La lune décroissante est suspendue
Aux branches clairsemées du platane,
La voix s’éteint, la clepsydre ne goutte plus.
Qui regarde là s’avancer un reclus?
C’est un cygne dont l’ombre se fane.
Il tourne la tête et tressaille de peur;
Personne ne comprend le chagrin de son cœur.
Regardant çà et là,
Il ne veut se percher sur aucun rameau:
Il préfère le froid
Et la solitude sur un javeau.
Poème chinois
「卜算子 · 缺月挂疏桐」
苏轼
缺月挂疏桐,漏断人初静。
谁见幽人独往来,缥缈孤鸿影。
惊起却回头,有恨无人省。
拣尽寒枝不肯栖,寂寞沙洲冷。
Explication du poème
Ce poème fut composé par Su Shi durant son exil à Huangzhou, alors qu'il résidait au monastère Dinghui. À cette période de grande adversité, marquée par des revers politiques et une existence errante, le poète utilise les images de la lune nocturne et d'une oie solitaire pour exprimer son âme altière et ses aspirations non conformistes, révélant une posture spirituelle qui, malgré la disgrâce, préserve sa noblesse et méprise les conventions mondaines.

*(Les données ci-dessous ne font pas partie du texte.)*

(** * GraphStorm: data utilities, distributed inference and the
      edge-prediction trainer, embedded in Rocq.

    The development follows three source files:
    - [python/graphstorm/data/utils.py]            (module [DataUtils]),
    - [python/graphstorm/model/gnn_encoder_base.py] (module [GnnEncoderBase]),
    - [python/graphstorm/trainer/ep_trainer.py]     (module [EpTrainer]).

    Python dictionaries that are only looked up are [gmap]s; tensors are
    records of a shape and a payload; exceptions are an explicit sum;
    calls into torch / DGL / the evaluator are oracles recorded in a trace. *)

From Stdlib Require Import ZArith Lia Ascii.
From stdpp Require Import gmap strings list fin_maps fin_sets numbers pretty.

#[local] Set Warnings "-register-all".

Local Open Scope string_scope.
Local Open Scope nat_scope.
Local Open Scope list_scope.

(** ** Python results *)

Module Py.

(** The exceptions that the modelled code can raise. *)
Inductive exn : Type :=
| AssertionError
| TypeError
| KeyError
| IndexError
| RuntimeError
| AttributeError
| FileNotFoundError
| UnpicklingError
| UnicodeDecodeError
| UnboundLocalError.

(** Outcome of a call: a value, a raised exception, or a call that never
    returns (only the blocking communication primitives can hang). *)
Inductive result (A : Type) : Type :=
| Ok (a : A)
| Raise (e : exn)
| Hang.
Arguments Ok {A} a.
Arguments Raise {A} e.
Arguments Hang {A}.

Definition bind {A B} (r : result A) (k : A → result B) : result B :=
  match r with
  | Ok a => k a
  | Raise e => Raise e
  | Hang => Hang
  end.

(** [assert c] *)
Definition py_assert (c : bool) : result unit :=
  if c then Ok tt else Raise AssertionError.

(** [for x in xs: acc = body(acc, x)], stopping at the first exception. *)
Fixpoint for_each {A S} (body : S → A → result S) (xs : list A) (s : S)
  : result S :=
  match xs with
  | [] => Ok s
  | x :: xs' => bind (body s x) (for_each body xs')
  end.

(** [l[i]] and [l[i] = v] on Python lists, for [i >= 0]. *)
Definition list_item {A} (l : list A) (i : nat) : result A :=
  match l !! i with Some a => Ok a | None => Raise IndexError end.

Definition list_setitem {A} (l : list A) (i : nat) (v : A)
  : result (list A) :=
  if decide (i < length l) then Ok (<[i := v]> l) else Raise IndexError.

(** Code with effects: a state [S] (traces, oracles' states) is threaded
    through; an exception or a hang leaves the state reached so far. *)
Definition io (S A : Type) : Type := S → result A * S.

Definition io_ret {S A} (a : A) : io S A := λ s, (Ok a, s).

Definition io_bind {S A B} (m : io S A) (k : A → io S B) : io S B :=
  λ s, match m s with
       | (Ok a, s') => k a s'
       | (Raise e, s') => (Raise e, s')
       | (Hang, s') => (Hang, s')
       end.

(** A pure computation that may raise. *)
Definition io_lift {S A} (r : result A) : io S A := λ s, (r, s).

Fixpoint io_for {S A X} (body : X → A → io S X) (xs : list A) (x : X)
  : io S X :=
  match xs with
  | [] => io_ret x
  | a :: xs' => io_bind (body x a) (io_for body xs')
  end.

(** Insertion-ordered dictionaries with string keys, for the
    dictionaries that the code iterates over. *)
Definition odict (V : Type) : Type := list (string * V).

Fixpoint odict_get {V} (d : odict V) (k : string) : option V :=
  match d with
  | [] => None
  | (k', v) :: d' => if String.eqb k' k then Some v else odict_get d' k
  end.

(** [k in d] *)
Definition odict_mem {V} (d : odict V) (k : string) : bool :=
  match odict_get d k with Some _ => true | None => false end.

(** [d[k] = v]: an existing key keeps its position. *)
Fixpoint odict_set {V} (d : odict V) (k : string) (v : V) : odict V :=
  match d with
  | [] => [(k, v)]
  | (k', v') :: d' =>
      if String.eqb k' k then (k', v) :: d' else (k', v') :: odict_set d' k v
  end.

(** [d[k]], raising [KeyError] on a missing key. *)
Definition odict_item {V} (d : odict V) (k : string) : result V :=
  match odict_get d k with Some v => Ok v | None => Raise KeyError end.

(** A specification of code with effects: from a state satisfying [P] the
    code either returns [a] in a state satisfying [Q a], or stops (by an
    exception or for ever) in a state satisfying [E]. *)
Definition triple {S A} (P : S → Prop) (m : io S A)
    (Q : A → S → Prop) (E : S → Prop) : Prop :=
  ∀ s, P s → match m s with
             | (Ok a, s') => Q a s'
             | (_, s') => E s'
             end.

End Py.

Import Py.

Notation "'let?' x ':=' r 'in' k" := (Py.bind r (λ x, k))
  (at level 10, x pattern, r at level 100, k at level 200).
Notation "'let!' x ':=' m 'in' k" := (Py.io_bind m (λ x, k))
  (at level 10, x pattern, m at level 100, k at level 200).
Notation "m1 ';;' m2" := (Py.io_bind m1 (λ _, m2))
  (at level 100, m2 at level 200, right associativity).

(** ** [data/utils.py] *)

Module DataUtils.

(** *** [get_id]

    [nid_dict] maps raw node ids (strings) to integer ids.  The dictionary
    is mutated in place, so the model returns it next to the result. *)
Definition get_id (nid_dict : gmap string nat) (key : string)
  : (nat * bool) * gmap string nat :=
  match nid_dict !! key with
  | Some nid => ((nid, false), nid_dict)
  | None =>
      let nid := size nid_dict in
      ((nid, true), <[key := nid]> nid_dict)
  end.

(** The value set of the dictionary is [{0, ..., len - 1}]. *)
Definition dense (nid_dict : gmap string nat) : Prop :=
  map_img nid_dict =@{gset nat} set_seq 0 (size nid_dict).

(** Distinct keys carry distinct ids. *)
Definition distinct_ids (nid_dict : gmap string nat) : Prop :=
  ∀ k1 k2 v, nid_dict !! k1 = Some v → nid_dict !! k2 = Some v → k1 = k2.

(** *** Raw-text persistence: [save_raw_text] and [load_raw_text] *)

(** Objects that [pickle] stores here: strings and dictionaries. *)
Inductive pyobj : Type :=
| PyStr (s : string)
| PyDict (items : list (string * pyobj)).

(** A file holds text or a pickled object. *)
Inductive file : Type :=
| TextFile (content : string)
| PickleFile (obj : pyobj).

(** The file system: path to file.  Directories are not modelled, every
    [open] for writing succeeds. *)
Abbreviation filesystem := (gmap string file).

Definition starts_with_sep (s : string) : bool :=
  match s with
  | String c _ => Ascii.eqb c "/"%char
  | EmptyString => false
  end.

Fixpoint ends_with_sep (s : string) : bool :=
  match s with
  | EmptyString => false
  | String c EmptyString => Ascii.eqb c "/"%char
  | String _ s' => ends_with_sep s'
  end.

(** [os.path.join(a, b)] of [posixpath]. *)
Definition path_join (a b : string) : string :=
  if starts_with_sep b then b
  else if (String.eqb a "" || ends_with_sep a)%bool then a +:+ b
  else a +:+ "/" +:+ b.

Première strophe : « 缺月挂疏桐,漏断人初静。谁见幽人独往来,缥缈孤鸿影。 »
Quē yuè guà shū tóng, lòu duàn rén chū jìng. Shuí jiàn yōu rén dú wǎnglái, piāomiǎo gū hóng yǐng.
Une lune décroissante suspendue aux branches clairsemées d'un sterculier, La clepsydre s'arrête - le monde s'endort enfin. Qui pourrait voir l'ermite aller et venir seul ? Spectre flottant d'une oie sauvage solitaire.
Le verbe "suspendue" (挂) relie magistralement la lune céleste aux arbres terrestres, créant une atmosphère éthérée. L'"ermite" (幽人), métaphore du poète, et l'"oie solitaire" (孤鸿) symbolisent son isolement et son intégrité inaltérable, établissant le ton élégiaque et pur de l'œuvre.
Seconde strophe : « 惊起却回头,有恨无人省。拣尽寒枝不肯栖,寂寞沙洲冷。 »
Jīng qǐ què huítóu, yǒu hèn wú rén xǐng. Jiǎn jìn hán zhī bù kěn qī, jìmò shāzhōu lěng.
Soudain effarouchée, elle se retourne - Portant un ressentiment que nul ne comprend. Ayant inspecté chaque rameau glacial sans s'y poser, Elle choisit le banc de sable désert et froid.
L'oie anthropomorphisée incarne sensibilité, amertume et fierté indomptable. "Inspecté chaque rameau" (拣尽) et "refusé de se percher" (不肯栖) soulignent son refus des compromis, tandis que "désert" et "froid" révèlent l'acceptation stoïque de l'isolement par le poète.
Lecture globale
Sur fond de clair de lune, cette ode à l'oie solitaire tisse des motifs réels et imaginaires pour peindre un lettré incompris. Su Shi, s'identifiant à l'oiseau, dépeint autant sa condition d'exilé que son inflexibilité morale. Le langage délicat et l'imaginaire profond fusionnent paysage et émotion, créant une beauté austère et sublime.
Spécificités stylistiques
L'art suprême réside dans "l'expression par allégorie" (托物寓怀) - l'oie symbolisant l'ermite, transformant le concret en émotion abstraite. Le jeu entre réel et imaginaire, mouvement et immobilité, forge un univers à la fois aérien et mélancolique. Le vocabulaire précis et les phrases épurées, chargées d'émotion contenue, font de ceci un chef-d'œuvre de lyrisme philosophique chez Su Shi.
Éclairages
Ce poème enseigne qu'au cœur de l'adversité, on peut préserver sa clarté intérieure. Su Shi, bien que disgracié, refuse de se conformer, adoptant la dignité de l'oie solitaire. Cette posture, témoignant d'une forte conscience individuelle, offre un modèle éternel de résistance spirituelle face à l'infortune.
Traducteur de poésie
Xu Yuanchong(许渊冲)
À propos du poète:
Su Shi (苏轼), 1036 - 1101 après J.-C., originaire de la ville de Meishan, dans la province du Sichuan, était un écrivain talentueux de la dynastie des Song du Nord. Il était très doué pour la poésie, la prose et la fugue.